Google’s watered-down anti-tracking policy for the web has invited fresh criticism from privacy experts who say the search giant’s move amounts to ‘privacy gaslighting.’
Last week, the company announced proposals for what it calls a ‘privacy sandbox’ — a solution that aims to protect your privacy while also offering advertisers a way to show you targeted ads without resorting to more opaque techniques like fingerprinting.
But what Google outlined stood in stark contrast to stricter anti-tracking countermeasures adopted by Apple and Mozilla, both of which have tracking protection enabled by default in Safari and Firefox.

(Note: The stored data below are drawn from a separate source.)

(** * worker-sglang: the request handler of [src/handler.py]

    A shallow embedding of [handler], of the two pydantic schemas it uses
    ([APIInput], [APIOutput]) and of the parts of the Python runtime,
    [requests] and pydantic the handler touches, followed by the properties
    of the handler.

    Conventions of the model
    - Python values that reach the handler are JSON-like: [None], [bool],
      [int], [float], [str], [list] and [dict] with [str] keys.  A [dict] is
      a [gmap string pyval]: Python compares dicts without regard to the
      order of insertion, and so does [gmap].
    - An exception is a value of [exn]; a computation either returns or
      raises, and threads the [world]: the process environment, the wall
      clock, the source of UUIDs, the SGLang server and the log of requests
      posted to it.
    - [time.time()] readings are exact rationals and the arithmetic on them
      is exact, where the code rounds the difference and the product to
      binary64; [int] truncates towards zero, as in Python.  The model's
      execution_time_ms can therefore differ by one from the code's; its
      sign cannot ([elapsed_sign_survives_rounding]), and no property below
      rests on more than the sign.  The readings are those of the wall
      clock: nothing orders two of them.
    - [requests.post] and [Response.json()] can also let through an
      exception that is not a [RequestException]: the JSON encoder's or
      decoder's [RecursionError] on deep nesting, the decoder's [ValueError]
      on an integer beyond the interpreter's digit limit.
    - [engine], the module that starts the SGLang server, is not modelled;
      the handler reads only [engine.base_url], a field of the world.
    - pydantic is version 2 (the handler calls [model_dump]); [requests] is
      2.27 or later, where [Response.json] raises
      [requests.exceptions.JSONDecodeError], a [RequestException]. *)

From Stdlib Require Import ZArith QArith Floats.PrimFloat.
From stdpp Require Import base option gmap strings list pretty.

Open Scope string_scope.
Open Scope Z_scope.

(** ** Python values *)

#[warnings="-register-all"]
Inductive pyval : Type :=
| PNone
| PBool (b : bool)
| PInt (n : Z)
| PFloat (f : PrimFloat.float)
| PStr (s : string)
| PList (l : list pyval)
| PDict (d : gmap string pyval).

(** [type(v).__name__] *)
Definition type_name (v : pyval) : string :=
  match v with
  | PNone => "NoneType"
  | PBool _ => "bool"
  | PInt _ => "int"
  | PFloat _ => "float"
  | PStr _ => "str"
  | PList _ => "list"
  | PDict _ => "dict"
  end.

Definition is_str (v : pyval) : bool :=
  match v with PStr _ => true | _ => false end.

(** ** Exceptions *)

(** One line of a pydantic [ValidationError]: the location of the offending
    field, the error type ([missing], [string_type], ...) and the input the
    error is about: the offending value, or for a missing field the mapping
    it is missing from. *)
Record line_error := LineError {
  loc : list string;
  err_type : string;
  input : pyval;
}.

(** The exceptions of [requests.exceptions] the handler can meet.  All are
    subclasses of [RequestException]. *)
Inductive request_exception :=
| TransportError (msg : string)   (* ConnectionError, Timeout, ... raised by [post] *)
| HTTPError (msg : string)        (* raised by [raise_for_status] *)
| JSONDecodeError (msg : string). (* raised by [Response.json] *)

Inductive exn :=
| KeyError (key : string)
| TypeError (msg : string)
| AttributeError (msg : string)
| ValidationError (title : string) (errors : list line_error)
| ValueError (msg : string)
| RecursionError (msg : string)
| RequestException (e : request_exception).

(** [isinstance(e, requests.exceptions.RequestException)] *)
Definition is_RequestException (e : exn) : bool :=
  match e with RequestException _ => true | _ => false end.

(** [isinstance(e, Exception)]: every exception of the model. *)
Definition is_Exception (e : exn) : bool := true.

Definition request_exception_str (e : request_exception) : string :=
  match e with
  | TransportError msg | HTTPError msg | JSONDecodeError msg => msg
  end.

(** ** Subscription and [.get] *)

(** [v[k]] for a string [k].  The texts of the [TypeError]s are CPython's. *)
Definition getitem (v : pyval) (k : string) : exn + pyval :=
  match v with
  | PDict d =>
      match d !! k with
      | Some x => inr x
      | None => inl (KeyError k)
      end
  | PStr _ => inl (TypeError "string indices must be integers, not 'str'")
  | PList _ => inl (TypeError "list indices must be integers or slices, not str")
  | _ => inl (TypeError ("'" ++ type_name v ++ "' object is not subscriptable"))
  end.

(** [v.get(k, dflt)]: only a dict has the method. *)
Definition get (v : pyval) (k : string) (dflt : pyval) : exn + pyval :=
  match v with
  | PDict d => inr (default dflt (d !! k))
  | _ => inl (AttributeError ("'" ++ type_name v ++ "' object has no attribute 'get'"))
  end.

(** ** The schemas *)

Record APIInput := mkAPIInput {
  prompt : string;
  sampling_params : gmap string pyval;
}.

Inductive Status := success | error.

Definition Status_str (s : Status) : string :=
  match s with success => "success" | error => "error" end.

Record APIOutput := mkAPIOutput {
  request_id : string;
  model_name : string;
  execution_time_ms : Z;
  status : Status;
  text_output : string;
  error_message : option string;
}.

(** pydantic validates every field and reports all the failures together. *)
Definition validate_prompt (d : gmap string pyval) : list line_error + string :=
  match d !! "prompt" with
  | None => inl [LineError ["prompt"] "missing" (PDict d)]
  | Some (PStr s) => inr s
  | Some v => inl [LineError ["prompt"] "string_type" v]
  end.

Definition validate_sampling_params (d : gmap string pyval)
  : list line_error + gmap string pyval :=
  match d !! "sampling_params" with
  | None => inr ∅                                   (* default_factory=dict *)
  | Some (PDict m) => inr m
  | Some v => inl [LineError ["sampling_params"] "dict_type" v]
  end.
Lemma evict_issue_tokens (userID ttl : Z) (scope : string) (w : World) :
  let w' := snd ((err <- TokenRepo_DeleteAllTokensForUser userID scope ;;
                  match err with
                  | Some e => ret (None, Some e)
                  | None =>
                      '(tk, err) <- TokenRepo_CreateNewToken userID ttl scope ;;
                      match err with
                      | Some e => ret (None, Some e)
                      | None => ret (tk, None)
                      end
                  end) w) in
  tokens w' = tokens w \/ tokens w' = others userID scope (tokens w) \/
  exists run, tokens w' = others userID scope (tokens w)
                          ++ [row_of (mint run userID (now w + ttl) scope)].
Proof.
  cbv zeta. unfold bind. rewrite DeleteAllTokensForUser_run. cbv zeta.
  destruct (driver w (length (journal w))); [left; reflexivity |].
  rewrite CreateNewToken_run. cbv zeta. wsimpl. wnow.
  destruct (entropy w (draws w)) as [run | e]; [| right; left; reflexivity].
  destruct (driver w _); [right; left; reflexivity |].
  destruct (existsb _ _); [right; left; reflexivity |].
  right. right. exists run. reflexivity.
Qed.
Lemma AddRule_spec (src : rules.entropy) (c : config.Config)
      (r : config.Rule) (force : bool) (n : nat) :
  store.added (fst (rules.Normalize src c n)) r force
              (fst (fst (rules.AddRule src c r force n)))
              (snd (rules.AddRule src c r force n)).
Proof.
  unfold rules.AddRule.
  destruct (rules.Normalize src c n) as [c0 n0]. cbn [fst].
  destruct (String.eqb_spec (strings_TrimSpace (config.Key r)) "")
    as [Hkey|Hkey].
  - cbn. split; [assumption|reflexivity].
  - set (id := if String.eqb (config.ID r) ""
               then (rules.newRuleID (src n0), S n0) else (config.ID r, n0)).
    assert (Hid : fst id <> "" /\ (config.ID r <> "" -> fst id = config.ID r)).
    { subst id. destruct (String.eqb_spec (config.ID r) "") as [He|He]; cbn.
      - split; [apply newRuleID_nonempty|intros H; contradiction].
      - split; [assumption|reflexivity]. }
    destruct id as [i n1]. cbn [fst] in Hid. destruct Hid as [Hi1 Hi2].
    set (r1 := {| config.ID := i;
                  config.Host := rules.normalizePattern (config.Host r);
                  config.Owner := rules.normalizePattern (config.Owner r);
                  config.Key := strings_TrimSpace (config.Key r);
                  config.Priority := config.Priority r |}).
    assert (Hr1 : store.normalised_from r r1).
    { unfold store.normalised_from, r1. cbn. repeat split; assumption. }
    pose proof (find_split (fun existing => rules.same_rule existing r1)
                           (config.Rules c0)) as Hfind.
    change (fun existing => rules.same_rule existing r1)
      with (fun x => store.duplicates x r) in *.
    destruct (find (fun x => store.duplicates x r) (config.Rules c0))
      as [e|].
    + destruct force; cbn.
      * split; [assumption|]. split; [discriminate|].
        exists r1. repeat split; assumption.
      * split; [assumption|]. split; [reflexivity|]. split; [reflexivity|].
        destruct Hfind as [pre [post [Hrs [He Hpre]]]].
        exists pre, e, post. repeat split; assumption.
    + cbn. split; [assumption|]. split; [intros _; assumption|].
      exists r1. repeat split; assumption.
Qed.

Lemma RemoveRule_spec (src : rules.entropy) (c : config.Config)
      (sel : rules.RemoveSelector) (n : nat) :
  store.removed (fst (rules.Normalize src c n)) sel
                (fst (fst (rules.RemoveRule src c sel n)))
                (snd (rules.RemoveRule src c sel n))
  /\ snd (fst (rules.RemoveRule src c sel n)) = snd (rules.Normalize src c n).
Proof.
  unfold rules.RemoveRule.
  destruct (rules.Normalize src c n) as [c0 n0]. cbn [fst snd].
  destruct (Z.ltb_spec 0 (rules.selIndex sel)) as [Hlo|Hlo];
    [destruct (Z.leb_spec (rules.selIndex sel)
                          (Z.of_nat (List.length (config.Rules c0))))
      as [Hhi|Hhi]|]; cbn [andb].
  - assert (Hlt : (Z.to_nat (rules.selIndex sel - 1)
                   < List.length (config.Rules c0))%nat) by lia.
    destruct (nth_error (config.Rules c0) (Z.to_nat (rules.selIndex sel - 1)))
      as [r|] eqn:Hnth.
    + destruct (nth_error_firstn_skipn _ _ _ Hnth) as [Hsplit Hlen].
      cbn. split; [|reflexivity]. split; [reflexivity|].
      eexists _, _. split; [exact Hsplit|]. split; [reflexivity|].
      split; [intros _; rewrite Hlen; lia|intros H; exfalso; apply H; lia].
    + apply nth_error_None in Hnth. lia.
  - pose proof (remove_first_split sel (config.Rules c0)) as H.
    destruct (rules.remove_first sel (config.Rules c0)) as [[r rs']|].
    + destruct H as [pre [post [Hrs [-> [Hr Hpre]]]]].
      cbn. split; [|reflexivity]. split; [reflexivity|].
      exists pre, post. split; [exact Hrs|]. split; [reflexivity|].
      split; [intros Hb; lia|intros _; split; assumption].
    + cbn. split; [|reflexivity]. split; [reflexivity|].
      split; [lia|assumption].
  - pose proof (remove_first_split sel (config.Rules c0)) as H.
    destruct (rules.remove_first sel (config.Rules c0)) as [[r rs']|].
    + destruct H as [pre [post [Hrs [-> [Hr Hpre]]]]].
      cbn. split; [|reflexivity]. split; [reflexivity|].
      exists pre, post. split; [exact Hrs|]. split; [reflexivity|].
      split; [intros Hb; lia|intros _; split; assumption].
    + cbn. split; [|reflexivity]. split; [reflexivity|].
      split; [lia|assumption].
Qed.

End StoreOperations.

(** X13.  What [AddRule] does, by its error.  It first normalises the
    configuration.  "key path is required": the trimmed key is empty and
    nothing else has changed.  "rule already exists (id=...)": [force] is
    off, nothing else has changed, and the identifier is that of the first
    rule that duplicates the new one.  No error: the key is not empty,
    the normalised rules are all kept in their order with the new rule,
    in normal form, appended as the last one, and without [force] no rule
    duplicated it. *)
Theorem AddRule_appends_or_rejects {rt : GoRuntime}
        (src : rules.entropy) (c : config.Config) (r : config.Rule)
        (force : bool) (n : nat) :
  store.added (fst (rules.Normalize src c n)) r force
              (fst (fst (rules.AddRule src c r force n)))
              (snd (rules.AddRule src c r force n)).
Proof. apply AddRule_spec. Qed.

(** X14.  What [RemoveRule] does, by its result.  It first normalises the
    configuration.  A rule is returned: exactly that one occurrence has
    been removed and the other rules keep their order; when [Index] is
    between 1 and the number of rules, it is the rule at that position,
    whatever the other fields of the selector say; otherwise it is the
    first rule that the selector names.  No rule is returned: [Index] is
    out of range, the selector names no rule, and only the normalisation
    has changed the configuration. *)
Theorem RemoveRule_removes_one_rule {rt : GoRuntime}
        (src : rules.entropy) (c : config.Config)
        (sel : rules.RemoveSelector) (n : nat) :
  store.removed (fst (rules.Normalize src c n)) sel
                (fst (fst (rules.RemoveRule src c sel n)))
                (snd (rules.RemoveRule src c sel n)).
Proof. apply RemoveRule_spec. Qed.

Lemma app_tail_unique {A : Type} (pre post l : list A) (x y : A) :
  pre ++ x :: post = l ++ [y] -> ~ In x l ->
  pre = l /\ x = y /\ post = [].
Proof.
  revert l. induction pre as [|a pre IH]; intros [|b l] H Hnot.
  - cbn in H. injection H as -> <-. repeat split.
  - cbn in H. injection H as -> _. exfalso. apply Hnot. now left.
  - cbn in H. injection H as -> H. destruct pre; discriminate.
  - cbn in H. injection H as -> H.
    destruct (IH l H) as [-> [-> ->]].
    + intros Hin. apply Hnot. now right.
    + repeat split.
Qed.

Section StoreRoundTrips.
Context {rt : GoRuntime}.

(** A configuration with one more rule, as [AddRule] leaves it, is in
    normal form. *)
Lemma added_is_normal (src : rules.entropy) (c : config.Config)
      (r : config.Rule) (force : bool) (n : nat) :
  laws.TrimSpace_idempotent rt -> laws.TrimSpace_keeps_star rt ->
  snd (rules.AddRule src c r force n) = None ->
  exists r',
    store.normalised_from r r'
    /\ config.Version (fst (fst (rules.AddRule src c r force n)))
       = config.Version (fst (rules.Normalize src c n))
    /\ config.Rules (fst (fst (rules.AddRule src c r force n)))
       = config.Rules (fst (rules.Normalize src c n)) ++ [r']
    /\ strings_TrimSpace (config.Key r) <> ""
    /\ forall src' m,
        rules.Normalize src' (fst (fst (rules.AddRule src c r force n))) m
        = (fst (fst (rules.AddRule src c r force n)), m).
Proof.
  intros Hidem Hstar Hok.
  pose proof (AddRule_spec src c r force n) as H. rewrite Hok in H.
  destruct H as [Hkey [_ [r' [Hr' [Hv Hrs]]]]].
  exists r'. split; [exact Hr'|]. split; [exact Hv|]. split; [exact Hrs|].
  split; [exact Hkey|].
  intros src' m. apply Normalize_normal.
  - rewrite Hv. destruct (Normalize_spec src c n) as [Hv0 _]. rewrite Hv0.
    destruct (Z.eqb_spec (config.Version c) 0); [discriminate|assumption].
  - rewrite Hrs. apply Forall_app. split.
    + destruct (Normalize_spec src c n) as [_ [H0 _]].
      exact (Forall2_normal _ _ Hidem Hstar H0).
    + constructor; [|constructor].
      exact (normalised_is_normal r r' Hidem Hstar Hr').
Qed.

Lemma normal_form_duplicates (r r' : config.Rule) :
  laws.EqualFold_reflexive rt ->
  store.normalised_from r r' -> store.duplicates r' r = true.
Proof.
  intros Hrefl [Hh [Ho [Hk [Hp _]]]]. unfold store.duplicates.
  rewrite Hh, Ho, Hk, Hp, !Hrefl, String.eqb_refl, Z.eqb_refl. reflexivity.
Qed.

Lemma by_id_selected (id : string) (r : config.Rule) :
  rules.selected (store.by_id id) r
  = negb (String.eqb id "") && String.eqb (config.ID r) id.
Proof.
  unfold rules.selected, rules.matchesRemoveSelector. cbn.
  now rewrite orb_false_r.
Qed.

Lemma empty_selector_selects_nothing (sel : rules.RemoveSelector)
      (r : config.Rule) :
  store.empty_selector sel -> rules.selected sel r = false.
Proof.
  intros [Hid [Hh [Ho [Hk _]]]].
  unfold rules.selected, rules.matchesRemoveSelector.
  rewrite Hid, Hh, Ho, Hk. reflexivity.
Qed.

End StoreRoundTrips.

(** X15.  A rule cannot be added twice without [force]: once [AddRule]
    has added a rule, adding the same rule again with [force] off fails
    with "rule already exists" and leaves the configuration as it was
    (for a [TrimSpace] that is idempotent and keeps [*], and an
    [EqualFold] that is reflexive). *)
Theorem AddRule_rejects_a_repeat {rt : GoRuntime}
        (src src' : rules.entropy) (c : config.Config) (r : config.Rule)
        (force : bool) (n m : nat) :
  laws.TrimSpace_idempotent rt ->
  laws.TrimSpace_keeps_star rt ->
  laws.EqualFold_reflexive rt ->
  snd (rules.AddRule src c r force n) = None ->
  let c1 := fst (fst (rules.AddRule src c r force n)) in
  fst (fst (rules.AddRule src' c1 r false m)) = c1
  /\ exists id,
      snd (rules.AddRule src' c1 r false m) = Some (rules.ErrRuleExists id).
Proof.
  intros Hidem Hstar Hrefl Hok c1.
  destruct (added_is_normal src c r force n Hidem Hstar Hok)
    as [r' [Hr' [_ [Hrs [Hkey Hnorm]]]]].
  fold c1 in Hrs, Hnorm.
  pose proof (AddRule_spec src' c1 r false m) as H.
  rewrite Hnorm in H. cbn [fst] in H.
  destruct (snd (rules.AddRule src' c1 r false m)) as [[|id]|].
  - destruct H as [H _]. contradiction.
  - destruct H as [_ [_ [Hc _]]]. split; [exact Hc|]. now exists id.
  - destruct H as [_ [Hnone _]]. specialize (Hnone eq_refl).
    rewrite Hrs in Hnone. apply Forall_app in Hnone.
    destruct Hnone as [_ Hlast]. inversion Hlast as [|x l Hx _]; subst.
    rewrite (normal_form_duplicates r r' Hrefl Hr') in Hx. discriminate.
Qed.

Google even went on to suggest that blocking cookies entirely could be counterproductive to user privacy, stating that doing so would encourage ad tech vendors to switch to privacy-violating practices like browser and device fingerprinting.
But Jonathan Mayer and Arvind Narayanan, a pair of computer scientists from Princeton University, have criticized Google’s disingenuous attempts to paint third-party cookie tracking as the lesser of two evils.
“We’re calling this move privacy gaslighting, because it’s an attempt to persuade users and policymakers that an obvious privacy protection — already adopted by Google’s competitors — isn’t actually a privacy protection,” Mayer and Narayanan said.
Stating Google can’t provide meaningful web privacy while protecting its business interests, the researchers also called out the company for endorsing ideas such as privacy-preserving ad targeting that it dismissed as impractical earlier this decade:
Privacy preserving ad targeting has been an active research area for over a decade. One of us (Mayer) repeatedly pushed Google to adopt these methods during the Do Not Track negotiations (about 2011-2013). Google’s response was to consistently insist that these approaches are not technically feasible.
For example: “To put it simply, client-side frequency capping does not work at scale.” We are glad that Google is now taking this direction more seriously, but a few belated think pieces aren’t much progress.”
Apple, for instance, is already testing privacy-preserving ad measurement, a technique that allows marketers to measure the effectiveness of their ad campaigns on the web without compromising on your privacy.
It’s no surprise that Google is feeling the heat from its rivals — particularly Apple — over online ad tracking. The iPhone maker’s WebKit anti-tracking policy — which treats online tracking as a security vulnerability — has raised the stakes, forcing the tech giant to respond with similar privacy-first solutions or risk losing customer trust.
But Google’s twin goals as a web browser developer and owner of the world’s largest advertising platform has pitted one against the other, landing it in a tough spot. For a company that makes money selling ads, embracing an aggressive Apple-like approach with Chrome could potentially end up hurting its bottom line.
In the end, privacy sandbox is still a concept — and not a feature ready to be shipped in the next iteration of Chrome. But it will be doubtless interesting how this debate plays out.